On the conference call, Huang was questioned about the deals with OpenAI and Anthropic. Huang said Nvidia’s investment in OpenAI, which still hasn’t been finalised, will provide a good return, he said. Backing Anthropic, meanwhile, will help establish ties with a company that hasn’t been a big user of Nvidia’s technology, he said.
Nvidia vs Others
Some Nvidia rivals have grown more optimistic that they can finally challenge the company’s dominance in AI accelerators. Earlier this month, AMD predicted accelerating growth for its AI chip business and talked up the prospects for forthcoming products.

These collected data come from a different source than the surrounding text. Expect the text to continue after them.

(** * soss websocket: the rosbridge v2 encoding

    A shallow embedding of [packages/websocket/src/RosbridgeV2Encoding.hpp]
    and [packages/websocket/src/BsonSerializer.cpp].

    [RosbridgeV2Encoding<Serializer>] decodes an incoming websocket frame
    into one call on an [Endpoint] and encodes six kinds of outgoing events
    into frames.  Exceptions are results of type [Result], the endpoint is
    the log of the calls it received, and the template parameter
    [Serializer] is a record of functions. *)

From Stdlib Require Import String Ascii List ZArith NArith Bool Lia.
From Stdlib Require Import DecimalString OrdersEx Sorted RelationClasses.
Import ListNotations.

Local Open Scope list_scope.
Local Open Scope string_scope.
Local Set Warnings "-register-all".

(** ** The structured value, [json::Json] (an alias of [nlohmann::json])

    The kinds are those of [nlohmann::detail::value_t].  An object is a
    [std::map<std::string, json>]: an association list kept in key order.
    A double is its 64 bit pattern. *)

Inductive Json : Type :=
| JNull
| JObject (members : list (string * Json))
| JArray (elements : list Json)
| JString (s : string)
| JBool (b : bool)
| JInt (i : Z)
| JUInt (u : Z)
| JFloat (bits : Z)
| JBinary (bytes : string) (subtype : option ascii).

(** The exceptions that the code under study can raise.  The numbers are
    the ids nlohmann gives its exceptions. *)
Inductive Exception : Type :=
| parse_error (id : Z)
| type_error (id : Z)
| out_of_range (id : Z)
| runtime_error (what : string)
| MissingRequiredField (key : string).

Inductive Result (A : Type) : Type :=
| OK (a : A)
| Throw (e : Exception).

Arguments OK {A} a.
Arguments Throw {A} e.

Definition Result_bind {A B} (r : Result A) (k : A -> Result B) : Result B :=
  match r with
  | OK a => k a
  | Throw e => Throw e
  end.

Declare Scope result_scope.
Delimit Scope result_scope with result.
Notation "x <- r ;; k" := (Result_bind r (fun x => k))
  (at level 61, r at next level, right associativity) : result_scope.

(** [std::map::find] on the members of an object. *)
Fixpoint members_find (key : string) (ms : list (string * Json)) : option Json :=
  match ms with
  | [] => None
  | (k, v) :: rest => if String.eqb key k then Some v else members_find key rest
  end.

(** [std::map::operator[]] followed by an assignment: the entry of [key] is
    replaced, or a new entry is put at its place in key order. *)
Fixpoint members_assign (key : string) (v : Json) (ms : list (string * Json))
  : list (string * Json) :=
  match ms with
  | [] => [(key, v)]
  | (k, w) :: rest =>
      match String_as_OT.compare key k with
      | Lt => (key, v) :: (k, w) :: rest
      | Eq => (key, v) :: rest
      | Gt => (k, w) :: members_assign key v rest
      end
  end.

(** The members of a [std::map] are in strictly increasing key order. *)
Definition key_lt (a b : string * Json) : Prop :=
  String_as_OT.lt (fst a) (fst b).

Definition members_sorted (ms : list (string * Json)) : Prop :=
  Sorted key_lt ms.

(** [json::find(key)]: the end iterator ([None]) for a value that is not an
    object. *)
Definition Json_find (j : Json) (key : string) : option Json :=
  match j with
  | JObject ms => members_find key ms
  | _ => None
  end.

(** [j.get<std::string>()]: [type_error.302] for a value that is not a
    string. *)
Definition Json_get_string (j : Json) : Result string :=
  match j with
  | JString s => OK s
  | _ => Throw (type_error 302)
  end.

(** [j[key] = v]: a null value becomes an object first; a value that is
    neither null nor an object raises [type_error.305]. *)
Definition Json_assign (j : Json) (key : string) (v : Json) : Result Json :=
  match j with
  | JNull => OK (JObject (members_assign key v []))
  | JObject ms => OK (JObject (members_assign key v ms))
  | _ => Throw (type_error 305)
  end.

(** The names of the members of an object, in the order of the map. *)
Definition Json_keys (j : Json) : list string :=
  match j with
  | JObject ms => map fst ms
  | _ => []
  end.

(** ** The vocabulary

    The eighteen [extern std::string] constants are declared in the header
    and defined in a file that is not part of the sources; section 6 of the
    specification gives their exact values. *)

(** Modelled from the spec: the value of [JsonIdKey] (section 6). *)
Definition JsonIdKey : string := "id".
(** Modelled from the spec: the value of [JsonOpKey] (section 6). *)
Definition JsonOpKey : string := "op".
(** Modelled from the spec: the value of [JsonTopicNameKey] (section 6). *)
Definition JsonTopicNameKey : string := "topic".
(** Modelled from the spec: the value of [JsonTypeNameKey] (section 6). *)
Definition JsonTypeNameKey : string := "type".
(** Modelled from the spec: the value of [JsonMsgKey] (section 6). *)
Definition JsonMsgKey : string := "msg".
(** Modelled from the spec: the value of [JsonServiceKey] (section 6). *)
Definition JsonServiceKey : string := "service".
(** Modelled from the spec: the value of [JsonArgsKey] (section 6). *)
Definition JsonArgsKey : string := "args".
(** Modelled from the spec: the value of [JsonValuesKey] (section 6). *)
Definition JsonValuesKey : string := "values".
(** Modelled from the spec: the value of [JsonResultKey] (section 6). *)
Definition JsonResultKey : string := "result".

(** Modelled from the spec: the value of [JsonOpAdvertiseTopicKey] (section 6). *)
Definition JsonOpAdvertiseTopicKey : string := "advertise".
(** Modelled from the spec: the value of [JsonOpUnadvertiseTopicKey] (section 6). *)
Definition JsonOpUnadvertiseTopicKey : string := "unadvertise".
(** Modelled from the spec: the value of [JsonOpPublishKey] (section 6). *)
Definition JsonOpPublishKey : string := "publish".
(** Modelled from the spec: the value of [JsonOpSubscribeKey] (section 6). *)
Definition JsonOpSubscribeKey : string := "subscribe".
(** Modelled from the spec: the value of [JsonOpUnsubscribeKey] (section 6). *)
Definition JsonOpUnsubscribeKey : string := "unsubscribe".
(** Modelled from the spec: the value of [JsonOpServiceRequestKey] (section 6). *)
Definition JsonOpServiceRequestKey : string := "call_service".
(** Modelled from the spec: the value of [JsonOpAdvertiseServiceKey] (section 6). *)
Definition JsonOpAdvertiseServiceKey : string := "advertise_service".
(** Modelled from the spec: the value of [JsonOpUnadvertiseServiceKey] (section 6). *)
Definition JsonOpUnadvertiseServiceKey : string := "unadvertise_service".
(** Modelled from the spec: the value of [JsonOpServiceResponseKey] (section 6). *)
Definition JsonOpServiceResponseKey : string := "service_response".

(** The nine op strings, in the order in which [interpret_websocket_msg]
    tests them. *)
Definition recognized_ops : list string :=
  [ JsonOpPublishKey; JsonOpServiceRequestKey; JsonOpServiceResponseKey;
    JsonOpAdvertiseTopicKey; JsonOpUnadvertiseTopicKey; JsonOpSubscribeKey;
    JsonOpUnsubscribeKey; JsonOpAdvertiseServiceKey;
    JsonOpUnadvertiseServiceKey ].

(** ** The binary codec: [nlohmann::json::to_bson]

    [BsonSerializer::serialize] is [nlohmann::json::to_bson].  The writer
    below follows nlohmann's [binary_writer::write_bson]: a document is its
    length as a little-endian [int32], its elements and a closing zero byte;
    an element is a type tag, its name as a C string and its payload.  Byte
    sequences ([std::vector<uint8_t>], [std::string]) are strings. *)

Definition byte_of_Z (z : Z) : ascii := ascii_of_N (Z.to_N (z mod 256)).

AMD, Broadcom Inc. and Qualcomm Inc. have all announced tie-ups with large users of Nvidia’s chips. And data centre operators are increasingly looking to use more in-house designs—an effort that would make them less dependent on Nvidia supply.
Huang on Wednesday said that the competitive pressure remains low. More customers are coming to Nvidia after trying out alternatives than ever before, he said. The complexity of AI computer systems has put Nvidia in a strong position, Huang said.
The CEO is also pushing to spread the use of AI across more of the worldwide economy. The CEO has embarked on a globe-trotting tour to persuade government bodies and corporations to deploy his technology.
Nvidia — Then & Now
Nvidia, founded in 1993, pioneered the market for graphics chips used to create realistic images for computer games. AMD is its only remaining major rival in that business.
Nvidia built its AI dominance by adapting that same chip architecture to crunch massive amounts of data—helping researchers create software that’s begun to rival and resemble human capabilities.
The Santa Clara, California-based company still has more than 90% of the market for AI accelerator chips. It’s added other products to that lineup to help solidify its edge, including networking, software and other services.
“Business is very strong,” Huang said in the interview. “We have done a good job planning for a very strong year.”